Carlos Miguel sublinhou ainda que as despesas apresentadas pelas freguesias à DGAL terão de ser “aferidas”, porque estes gastos não são documentados, mas apenas “reportados”.

“Posso-vos dizer, por exemplo, [que] temos freguesias que reportam como despesa global, do ano 2020, [uma verba de] 155.000 euros e reportam como despesa Covid-19 [o montante de] 635.000 euros. Ou seja, reportam à DGAL uma despesa Covid-19 que é quatro vezes superior àquilo que está reportado nas suas contas. E não é caso único”, exemplificou.

Estas “expectativas” das freguesias, que estiveram na linha da frente na ajuda às populações durante a pandemia de Covid-19, baseiam-se em reuniões tidas com a tutela do Governo anterior, noticiadas pela Lusa, nas quais terá sido abordada a compensação das freguesias por estas despesas extraordinárias, e também num memorando da DGAL, que pedia o reporte, todos os meses, pelas freguesias, das despesas extraordinárias com a Covid-19.

No último dia do congresso eletivo da Anafre, em 13 de março, e depois de ter ouvido o presidente reeleito da Anafre, Jorge Veloso, a pedir-lhe para “agilizar” o pagamento das despesas que estes órgãos autárquicos tiveram com a pandemia, a então ministra com a pasta das autarquias, Alexandra Leitão, respondeu: o “Governo cá estará”, o que foi entendido pelas freguesias como um reforço do compromisso do executivo.

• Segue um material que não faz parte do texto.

(** The rationals of [Num] are an arithmetic of the kind asked for. *)
Lemma exact_zero_not_positive : Arith.zero_not_positive Arith.exact.
Proof.
  intros x E. cbn in *. apply Qeq_bool_iff in E.
  unfold Num.ltb. apply negb_false_iff.
  apply Qle_bool_iff. rewrite E. apply Qle_refl.
Qed.

Lemma exact_divides_by_positive : Arith.divides_by_positive Arith.exact.
Proof.
  intros x y H.
  cbn [Arith.div Arith.exact].
  destruct (Qeq_bool y 0) eqn:E; [|eauto].
  apply exact_zero_not_positive in E. congruence.
Qed.

(** ** The engine of the router is the engine over the rationals *)

Section ExactEngine.
Variable w : world.

Lemma pct_exact (profit_loss cost_basis : Q) :
  Analytics.pct Arith.exact profit_loss cost_basis
  = Some (AnalyticsEngine.pct profit_loss cost_basis).
Proof.
  unfold Analytics.pct, AnalyticsEngine.pct.
  cbn [Arith.gt_zero Arith.exact Arith.zero Arith.round2 Arith.mul
       Arith.hundred].
  destruct (Num.ltb 0 cost_basis) eqn:G; [|reflexivity].
  destruct (exact_divides_by_positive profit_loss cost_basis G) as [z Hz].
  rewrite Hz. cbn [Arith.div Arith.exact] in Hz.
  destruct (Qeq_bool cost_basis 0); [discriminate|].
  now injection Hz as <-.
Qed.

Lemma loop_body_exact (a : AnalyticsEngine.acc) (h : Holding.t) :
  Analytics.loop_body
    Arith.exact (fun s => Exact.info (MarketDataAPI.get_stock_info w s))
    (Exact.acc a) (Exact.holding h)
  = Some (Exact.acc (AnalyticsEngine.loop_body w a h)).
Proof.
  unfold Analytics.loop_body, AnalyticsEngine.loop_body.
  cbn [Exact.holding Analytics.Holding.symbol Analytics.Holding.quantity
       Analytics.Holding.buy_price].
  destruct (MarketDataAPI.get_stock_info w (Holding.symbol h)) as [e|q];
    cbn [Exact.info]; [reflexivity|].
  cbv zeta.
  cbn [Analytics.Quote.current_price Analytics.Quote.name].
  rewrite pct_exact.
  unfold Exact.acc.
  cbn [AnalyticsEngine.total_value AnalyticsEngine.total_cost
       AnalyticsEngine.portfolio_details Analytics.total_value
       Analytics.total_cost Analytics.portfolio_details].
  rewrite map_app. reflexivity.
Qed.

Lemma loop_exact (hs : list Holding.t) :
  forall a : AnalyticsEngine.acc,
    Analytics.loop
      Arith.exact (fun s => Exact.info (MarketDataAPI.get_stock_info w s))
      (map Exact.holding hs) (Exact.acc a)
    = Some (Exact.acc (fold_left (AnalyticsEngine.loop_body w) hs a)).
Proof.
  induction hs as [|h hs IH]; intro a; [reflexivity|].
  cbn [map Analytics.loop fold_left].
  rewrite loop_body_exact. apply IH.
Qed.

(** What the router's engine answers from the rows of the store is what
    the engine over the rationals answers from the same holdings and
    quotes. *)
Lemma calculate_portfolio_value_exact (user_id : string) (st : store)
      (hs : list Holding.t) :
  fst (PortfolioDatabase.get_portfolio w user_id st) = Ok hs ->
  exists p,
    AnalyticsEngine.calculate_portfolio_value w user_id st = (Ok p, st)
    /\ Analytics.calculate_portfolio_value
         Arith.exact (fun _ => map Exact.holding hs)
         (fun s => Exact.info (MarketDataAPI.get_stock_info w s)) user_id
       = Some (Exact.value p).
Proof.
  intro H.
  unfold AnalyticsEngine.calculate_portfolio_value, bind,
    Analytics.calculate_portfolio_value.
  pose proof (get_portfolio_store w user_id st) as Hs.
  destruct (PortfolioDatabase.get_portfolio w user_id st) as [r st'].
  cbn [fst snd] in H, Hs. subst r st'.
  destruct hs as [|h hs]; [eexists; split; reflexivity|].
  eexists. split; [reflexivity|].
  change {| Analytics.total_value := Arith.zero Arith.exact;
            Analytics.total_cost := Arith.zero Arith.exact;
            Analytics.portfolio_details := [] |}
    with (Exact.acc {| AnalyticsEngine.total_value := 0;
                       AnalyticsEngine.total_cost := 0;
                       AnalyticsEngine.portfolio_details := [] |}).
  cbn [map].
  change (Exact.holding h :: map Exact.holding hs)
    with (map Exact.holding (h :: hs)).
  rewrite loop_exact.
  unfold Analytics.report_of.
  cbn [Exact.acc Analytics.total_value Analytics.total_cost
       Analytics.portfolio_details].
  rewrite pct_exact. reflexivity.
Qed.

End ExactEngine.

(** C4.  For a user who has holdings, in every arithmetic where a
    division by a positive number succeeds and no zero is positive, the
    report exists and its detail list pairs off, in order, with the priced
    holdings: each entry is the entry of section 4.4 for its holding
    (current_value = quantity * current_price, cost_basis = quantity *
    buy_price, profit_loss their difference, each rounded at output, and
    profit_loss_pct = 100 * profit_loss / cost_basis, 0 when the cost basis
    is 0).  When one holding is priced and adding its amounts to 0 gives
    them back, the four totals are the figures of its entry.  Over the
    rationals, 10 shares bought at 100 and quoted 120 give 1200, 1000, 200
    and 20, in the entry and in the totals. *)
Theorem calculate_portfolio_value_entries :
  (forall (F : Type) (A : Arith.t F)
          (get_portfolio : string -> list (Analytics.Holding.t F))
          (get_stock_info : string -> Analytics.stock_info F)
          (user_id : string),
      Arith.divides_by_positive A ->
      Arith.zero_not_positive A ->
      get_portfolio user_id <> [] ->
      exists r,
        Analytics.calculate_portfolio_value A get_portfolio get_stock_info
                                            user_id
        = Some (Analytics.Valued r)
        /\ Forall2 (Analytics.is_entry A)
                   (Analytics.priced get_stock_info (get_portfolio user_id))
                   (Analytics.Report.holdings r)
        /\ forall p,
            Analytics.priced get_stock_info (get_portfolio user_id) = [p] ->
            Arith.add A (Arith.zero A) (Analytics.worth A p)
            = Analytics.worth A p ->
            Arith.add A (Arith.zero A) (Analytics.cost A p)
            = Analytics.cost A p ->
            exists d,
              Analytics.Report.holdings r = [d]
              /\ Analytics.Report.total_value r
                 = Analytics.Detail.current_value d
              /\ Analytics.Report.total_cost r
                 = Analytics.Detail.cost_basis d
              /\ Analytics.Report.total_profit_loss r
                 = Analytics.Detail.profit_loss d
              /\ Analytics.Report.total_profit_loss_pct r
                 = Analytics.Detail.profit_loss_pct d)
  /\ Analytics.calculate_portfolio_value
       Arith.exact Examples.portfolios Examples.quotes "u"
     = Some (Analytics.Valued
               {| Analytics.Report.total_value := 1200%Q;
                  Analytics.Report.total_cost := 1000%Q;
                  Analytics.Report.total_profit_loss := 200%Q;
                  Analytics.Report.total_profit_loss_pct := 20%Q;
                  Analytics.Report.holdings :=
                    [ {| Analytics.Detail.symbol := "AAPL";
                         Analytics.Detail.name := PStr "N/A";
                         Analytics.Detail.quantity := 10%Q;
                         Analytics.Detail.buy_price := 100%Q;
                         Analytics.Detail.current_price := 120%Q;
                         Analytics.Detail.current_value := 1200%Q;
                         Analytics.Detail.cost_basis := 1000%Q;
                         Analytics.Detail.profit_loss := 200%Q;
                         Analytics.Detail.profit_loss_pct := 20%Q |} ] |}).
Proof.
  split; [|vm_compute; reflexivity].
  intros F A get_portfolio get_stock_info user_id Hd Hz Hne.
  destruct (calculate_portfolio_value_priced
              A get_stock_info Hd Hz get_portfolio user_id Hne)
    as [r [Hr [Hv [Hc [Hpl [_ [Hpct Hf]]]]]]].
  exists r. split; [exact Hr|]. split.
  - revert Hf. apply Forall2_impl. now intros p d [H _].
  - intros p Hp Hw Hs. rewrite Hp in *.
    inversion Hf as [|p' d ps' ds [He Hq] Hnil Ep Ed]. subst.
    inversion Hnil. subst.
    exists d. split; [reflexivity|].
    unfold Analytics.total in *. cbn [map fold_left] in *.
    rewrite Hw, Hs in *.
    destruct He as [_ [_ [_ [_ [_ [Ev [Ec [El _]]]]]]]].
    cbv zeta in Ev, Ec, El.
    rewrite Hv, Hc, Hpl, Ev, Ec, El.
    repeat (split; [reflexivity|]).
    congruence.
Qed.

Neste dia, Jorge Veloso mostrou-se agastado por as freguesias estarem a ser deixadas para trás, voltando a salientar que muitas ficaram em dificuldades financeiras para ajudarem fregueses durante a pandemia, ainda sem retorno, embora também tenha assumido que nem todas as despesas que as freguesias continuam a comunicar mensalmente à DGAL como “despesas covid” sejam elegíveis para serem ressarcidas neste âmbito.

O presidente da Anafre lamentou também que a proposta de Orçamento do Estado para 2023 (OE2023), apresentada na segunda-feira, não inclua, mais uma vez, qualquer verba para compensar as freguesias no âmbito das despesas Covid-19, embora admita que está satisfeito com os 293,2 milhões de euros de subvenção geral previstos no documento para as freguesias, mais 16,3 milhões do que este ano.

Quanto aos municípios, o Tribunal de Contas validou uma despesa global de 211,4 milhões de euros das câmaras no âmbito da Covid-19, mas estas autarquias ainda só tiveram acesso a 55 milhões de euros através do Fundo de Solidariedade da União Europeia, sem que qualquer outro montante com este fim esteja previsto na proposta de OE2023.

A proposta vai ser debatida na generalidade no parlamento nos próximos dias 26 e 27, estando a votação final global do diploma marcada para 25 de novembro.